Dekan Fakultas Hukum (FH) UWM, Kelik Endro Suryono, SH., M.Hum mengatakan diskusi digelar sebagai hasil kerjasama My Esti Wijayati dan UWM dalam rangka menyerap aspirasi masyarakat tentang kewenangan MPR RI yang akan diatur dalam amandemen UUD 1945.
Dalam pemaparan materi, Esti selalu pembicara pertama memaparkan kedudukan MPR sebelum amandemen, pasca reformasi dan sesudah amandemen. Sebelum amandemen kedudukan MPR yang merupakan lembaga tertinggi negara memiliki kekuasaan yang tidak terbatas. Kekuasaan yang besar tersebut dikarenakan MPR adalah pelaksana kedaulatan rakyat Indonesia sebagaimana tercantum dalam Pasal 1 ayat (2) UUD Tahun 1945.
“Kewenangan MPR setelah amandemen diantaranya mengubah dan menetapkan UUD, melantik Presiden dan Wakil Presiden.

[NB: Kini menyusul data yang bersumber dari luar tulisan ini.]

(** * Genthrust_Alarm: the extraction-and-reconciliation engine of src/app.py

    A shallow embedding of the parsing functions ([find_column_by_name],
    [extract_data_from_text], [extract_data_from_email]) and of the matching
    loop of [process_emails], with the properties of the specification
    stated and settled against them; then of the rest of the cycle
    ([load_inventory], [generate_html_report], the inbox loop and the
    recipient list), with further properties read off the code.

    Conventions of the model.
    - A Python [str] is a [string] of 7-bit ASCII characters.  On these
      [str.upper], [str.strip], [str.split], [str.splitlines], [int] and the
      classes [\s] and [\d] of [re] are the functions below; a character
      above 127 counts as a symbol without case, digit or blank property.
      Text outside ASCII is not modelled: there [str.upper] keeps letters
      that have no upper-case form, and [re.IGNORECASE] lets [[A-Z]] match
      a few letters beyond A to Z.  A property that depends on this says
      so in its statement.
    - [int] refuses a literal of more than 4300 digits, the default of
      [sys.get_int_max_str_digits()].
    - A Python [set] of strings is a [gset string]; [list(set)] is
      [elements], an order that is fixed but not specified.
    - An exception that the program catches is a [None]; the bare [except]
      clauses of the source catch every exception.
    - A pandas cell is a value of [cell]; a table is its column labels and
      its rows.  [pd.read_excel], [pd.read_html] and the text that
      [BeautifulSoup] extracts are parameters of the master parser.
      [row[label]] is modelled for a label that one column carries; under
      a label that several columns carry pandas yields a Series, which is
      not modelled (with two columns named part_number [load_inventory]
      fails, as the code does).
    - The temp directory is a finite map from file names to contents,
      threaded through the attachment loop. *)

From Stdlib Require Import ZArith Lia Ascii String List Bool.
From stdpp Require Import base strings gmap list pretty.

Local Open Scope string_scope.
Local Open Scope list_scope.
Local Open Scope Z_scope.

(** ** Python strings *)

Module PyStr.

Definition code (c : ascii) : N := N_of_ascii c.

Definition in_range (lo hi : N) (c : ascii) : bool :=
  ((lo <=? code c) && (code c <=? hi))%N.

(** [str.isspace] on ASCII: TAB LF VT FF CR, FS GS RS US, and the blank. *)
Definition is_space (c : ascii) : bool :=
  in_range 9 13 c || in_range 28 31 c || (code c =? 32)%N.

Definition is_digit (c : ascii) : bool := in_range 48 57 c.
Definition is_lower (c : ascii) : bool := in_range 97 122 c.
Definition is_upper (c : ascii) : bool := in_range 65 90 c.

Definition upper_char (c : ascii) : ascii :=
  if is_lower c then ascii_of_N (code c - 32) else c.

Definition lower_char (c : ascii) : ascii :=
  if is_upper c then ascii_of_N (code c + 32) else c.
(** Whether the [splice] branch of [pushAction] is taken by this push. *)
Definition trims (actionQueue : gmap string (list Action)) (license_key : string)
  (action : Action) : bool :=
  bool_decide (200 < length (queue_of actionQueue license_key ++ [action]))%nat.

Definition pushAction (actionQueue : gmap string (list Action)) (license_key : string)
  (action : Action) : gmap string (list Action) :=
  <[license_key := trim (queue_of actionQueue license_key ++ [action])]> actionQueue.

(** GET /api/server/actions/:license: the body's [actions] and the new map. *)
Definition drain (actionQueue : gmap string (list Action)) (license_key : string)
  : list Action * gmap string (list Action) :=
  (queue_of actionQueue license_key, <[license_key := []]> actionQueue).

(** Successive pushes of [cmds] for one tenant. *)
Definition push_all (actionQueue : gmap string (list Action)) (license_key : string)
  (cmds : list Action) : gmap string (list Action) :=
  foldl (fun q a => pushAction q license_key a) actionQueue cmds.

(** For each push of [cmds], in order, whether it trimmed. *)
Fixpoint push_trace (actionQueue : gmap string (list Action)) (license_key : string)
  (cmds : list Action) : list bool :=
  match cmds with
  | [] => []
  | a :: rest =>
      trims actionQueue license_key a
      :: push_trace (pushAction actionQueue license_key a) license_key rest
  end.

End Queue.

(** ** In-memory log buffer *)

Record LogEvent := mkLogEvent {
  log_id : jsval;
  log_time : jsval;
  log_level : jsval;
  log_type : jsval;
  log_title : jsval;
  log_message : jsval;
  log_meta : jsval
}.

MPR hanya dapat memberhentikan Presiden/Wakil Presiden dalam masa jabatannya menurut UUD,” terang Esti.
Esti menjelaskan rekonstruksi kewenangan MPR dalam era reformasi diantaranya menetapkan pokok-pokok haluan negara sebagai pedoman penyelenggaraan negara dan arah pembangunan nasional, membuat Ketetapan MPR yang bersifat mengatur (regeling), memberikan tafsir atas UUD 1945. Selain itu, MPR diberi wewenang menyelenggarakan sidang tahunan sebagai forum kenegaraan penyampaian laporan kinerja lembaga-lembaga negara kepada rakyat dan penyusunan rekomendasi MPR bagi lembaga-lembaga negara tersebut.
Muhammad Fikri Alan,S.H.,M.H pembicara kedua menerangkan amandemen dilakukan dengan alasan bahwa UUD 1945 pada dasarnya memang di desain sebagai Konstitusi yang bersifat statis. Disamping itu, UUD 1945 saat ini dirasa perlu dilakukan perubahan yang disesuaikan dengan perkembangan ketatanegaraan nasional.
“Poin penting perubahan UUD 1945dapat dilakukan denganpenguatan kembali MPR, Lokus Otonomi berada di Pemerintah Daerah Kabupaten/Kota, Pengakuan Desa dalam Konstitusi, Penegasan lembaga negara yang berwenang untuk mengadili sengketa Pilkada dan Penghapusan Presidential Threshold,” kata Fikri.